▶ Task statement: Up to and including the line containing "apply list_lookup_insert_ne. intros", set down each line of the entries below exactly, starting from the first, and leave out the rest.

[Saved data entries]
.....

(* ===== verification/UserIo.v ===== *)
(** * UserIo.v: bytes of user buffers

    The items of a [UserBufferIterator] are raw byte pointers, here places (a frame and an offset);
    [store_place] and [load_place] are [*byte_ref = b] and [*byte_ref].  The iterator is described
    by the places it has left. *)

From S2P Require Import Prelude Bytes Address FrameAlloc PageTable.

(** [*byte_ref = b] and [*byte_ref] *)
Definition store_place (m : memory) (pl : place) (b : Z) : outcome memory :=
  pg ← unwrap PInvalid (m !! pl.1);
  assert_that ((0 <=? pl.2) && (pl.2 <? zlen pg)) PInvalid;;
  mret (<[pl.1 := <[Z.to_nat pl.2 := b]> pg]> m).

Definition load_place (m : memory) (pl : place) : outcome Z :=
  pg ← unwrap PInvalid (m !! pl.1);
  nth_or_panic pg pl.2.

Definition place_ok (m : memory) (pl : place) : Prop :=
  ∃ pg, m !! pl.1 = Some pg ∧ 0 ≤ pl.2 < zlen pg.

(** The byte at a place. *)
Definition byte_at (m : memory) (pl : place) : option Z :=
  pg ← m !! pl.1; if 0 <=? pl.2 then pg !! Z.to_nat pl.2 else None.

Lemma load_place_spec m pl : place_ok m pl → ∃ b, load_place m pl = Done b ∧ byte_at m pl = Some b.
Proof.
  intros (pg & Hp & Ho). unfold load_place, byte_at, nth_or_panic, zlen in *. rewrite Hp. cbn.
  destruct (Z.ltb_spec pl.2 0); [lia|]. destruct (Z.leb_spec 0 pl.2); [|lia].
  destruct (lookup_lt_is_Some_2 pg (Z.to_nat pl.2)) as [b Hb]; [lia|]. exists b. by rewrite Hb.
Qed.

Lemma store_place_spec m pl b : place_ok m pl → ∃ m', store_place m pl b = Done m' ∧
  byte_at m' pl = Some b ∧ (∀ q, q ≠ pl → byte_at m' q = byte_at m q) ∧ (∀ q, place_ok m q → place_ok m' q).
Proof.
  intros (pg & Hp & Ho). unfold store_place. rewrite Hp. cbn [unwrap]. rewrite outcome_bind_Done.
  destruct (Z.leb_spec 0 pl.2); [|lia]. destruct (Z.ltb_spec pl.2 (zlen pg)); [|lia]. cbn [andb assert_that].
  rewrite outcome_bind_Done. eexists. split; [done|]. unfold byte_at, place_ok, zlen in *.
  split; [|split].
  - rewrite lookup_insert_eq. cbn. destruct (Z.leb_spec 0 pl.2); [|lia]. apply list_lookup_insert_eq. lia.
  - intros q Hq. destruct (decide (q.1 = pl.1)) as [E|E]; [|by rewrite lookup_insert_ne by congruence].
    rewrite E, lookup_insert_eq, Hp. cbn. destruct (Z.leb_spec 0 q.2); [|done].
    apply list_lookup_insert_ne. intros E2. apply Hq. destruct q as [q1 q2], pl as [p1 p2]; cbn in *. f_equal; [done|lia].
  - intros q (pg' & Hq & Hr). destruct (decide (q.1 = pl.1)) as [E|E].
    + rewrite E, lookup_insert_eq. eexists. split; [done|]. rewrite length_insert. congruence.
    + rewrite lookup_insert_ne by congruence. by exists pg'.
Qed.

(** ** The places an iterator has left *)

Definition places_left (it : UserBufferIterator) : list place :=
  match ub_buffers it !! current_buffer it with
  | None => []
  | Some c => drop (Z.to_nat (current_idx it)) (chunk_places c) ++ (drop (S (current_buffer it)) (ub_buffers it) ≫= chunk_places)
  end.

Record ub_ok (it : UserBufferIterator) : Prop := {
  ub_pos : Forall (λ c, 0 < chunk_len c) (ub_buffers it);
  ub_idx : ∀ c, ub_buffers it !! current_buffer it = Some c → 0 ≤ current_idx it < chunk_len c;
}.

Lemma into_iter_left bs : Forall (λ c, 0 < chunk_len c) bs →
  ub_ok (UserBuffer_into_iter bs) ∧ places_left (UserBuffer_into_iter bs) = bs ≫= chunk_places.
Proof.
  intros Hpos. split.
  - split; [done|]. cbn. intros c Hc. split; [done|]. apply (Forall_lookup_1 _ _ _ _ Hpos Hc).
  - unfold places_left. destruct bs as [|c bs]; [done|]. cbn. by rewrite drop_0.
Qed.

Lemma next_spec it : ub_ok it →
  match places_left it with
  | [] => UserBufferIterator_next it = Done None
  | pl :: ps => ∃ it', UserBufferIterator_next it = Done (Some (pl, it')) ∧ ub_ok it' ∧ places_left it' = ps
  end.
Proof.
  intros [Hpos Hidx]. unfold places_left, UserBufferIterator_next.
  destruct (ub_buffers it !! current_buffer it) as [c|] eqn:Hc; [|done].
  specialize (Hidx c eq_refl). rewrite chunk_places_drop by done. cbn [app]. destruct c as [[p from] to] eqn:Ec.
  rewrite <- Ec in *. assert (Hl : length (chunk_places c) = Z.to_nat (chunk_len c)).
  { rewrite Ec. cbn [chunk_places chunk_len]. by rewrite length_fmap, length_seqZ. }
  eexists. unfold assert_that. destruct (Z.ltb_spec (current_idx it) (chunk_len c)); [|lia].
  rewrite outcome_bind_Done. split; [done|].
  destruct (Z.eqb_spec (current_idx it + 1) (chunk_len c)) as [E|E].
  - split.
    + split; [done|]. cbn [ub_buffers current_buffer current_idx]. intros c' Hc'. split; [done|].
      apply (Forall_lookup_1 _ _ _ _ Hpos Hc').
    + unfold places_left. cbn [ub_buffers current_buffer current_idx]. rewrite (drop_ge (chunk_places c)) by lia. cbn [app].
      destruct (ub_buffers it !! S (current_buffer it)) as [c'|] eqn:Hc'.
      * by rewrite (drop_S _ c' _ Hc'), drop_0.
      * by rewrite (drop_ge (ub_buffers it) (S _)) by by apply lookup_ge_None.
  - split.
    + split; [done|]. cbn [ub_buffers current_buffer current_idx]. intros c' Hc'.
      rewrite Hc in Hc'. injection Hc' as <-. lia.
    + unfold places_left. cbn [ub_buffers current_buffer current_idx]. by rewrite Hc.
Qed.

.....

▶ Reply:
(* ===== verification/UserIo.v ===== *)
(** * UserIo.v: bytes of user buffers

    The items of a [UserBufferIterator] are raw byte pointers, here places (a frame and an offset);
    [store_place] and [load_place] are [*byte_ref = b] and [*byte_ref].  The iterator is described
    by the places it has left. *)

From S2P Require Import Prelude Bytes Address FrameAlloc PageTable.

(** [*byte_ref = b] and [*byte_ref] *)
Definition store_place (m : memory) (pl : place) (b : Z) : outcome memory :=
  pg ← unwrap PInvalid (m !! pl.1);
  assert_that ((0 <=? pl.2) && (pl.2 <? zlen pg)) PInvalid;;
  mret (<[pl.1 := <[Z.to_nat pl.2 := b]> pg]> m).

Definition load_place (m : memory) (pl : place) : outcome Z :=
  pg ← unwrap PInvalid (m !! pl.1);
  nth_or_panic pg pl.2.

Definition place_ok (m : memory) (pl : place) : Prop :=
  ∃ pg, m !! pl.1 = Some pg ∧ 0 ≤ pl.2 < zlen pg.

(** The byte at a place. *)
Definition byte_at (m : memory) (pl : place) : option Z :=
  pg ← m !! pl.1; if 0 <=? pl.2 then pg !! Z.to_nat pl.2 else None.

Lemma load_place_spec m pl : place_ok m pl → ∃ b, load_place m pl = Done b ∧ byte_at m pl = Some b.
Proof.
  intros (pg & Hp & Ho). unfold load_place, byte_at, nth_or_panic, zlen in *. rewrite Hp. cbn.
  destruct (Z.ltb_spec pl.2 0); [lia|]. destruct (Z.leb_spec 0 pl.2); [|lia].
  destruct (lookup_lt_is_Some_2 pg (Z.to_nat pl.2)) as [b Hb]; [lia|]. exists b. by rewrite Hb.
Qed.

Lemma store_place_spec m pl b : place_ok m pl → ∃ m', store_place m pl b = Done m' ∧
  byte_at m' pl = Some b ∧ (∀ q, q ≠ pl → byte_at m' q = byte_at m q) ∧ (∀ q, place_ok m q → place_ok m' q).
Proof.
  intros (pg & Hp & Ho). unfold store_place. rewrite Hp. cbn [unwrap]. rewrite outcome_bind_Done.
  destruct (Z.leb_spec 0 pl.2); [|lia]. destruct (Z.ltb_spec pl.2 (zlen pg)); [|lia]. cbn [andb assert_that].
  rewrite outcome_bind_Done. eexists. split; [done|]. unfold byte_at, place_ok, zlen in *.
  split; [|split].
  - rewrite lookup_insert_eq. cbn. destruct (Z.leb_spec 0 pl.2); [|lia]. apply list_lookup_insert_eq. lia.
  - intros q Hq. destruct (decide (q.1 = pl.1)) as [E|E]; [|by rewrite lookup_insert_ne by congruence].
    rewrite E, lookup_insert_eq, Hp. cbn. destruct (Z.leb_spec 0 q.2); [|done].
    apply list_lookup_insert_ne. intros E2. apply Hq. destruct q as [q1 q2], pl as [p1 p2]; cbn in *. f_equal; [done|lia].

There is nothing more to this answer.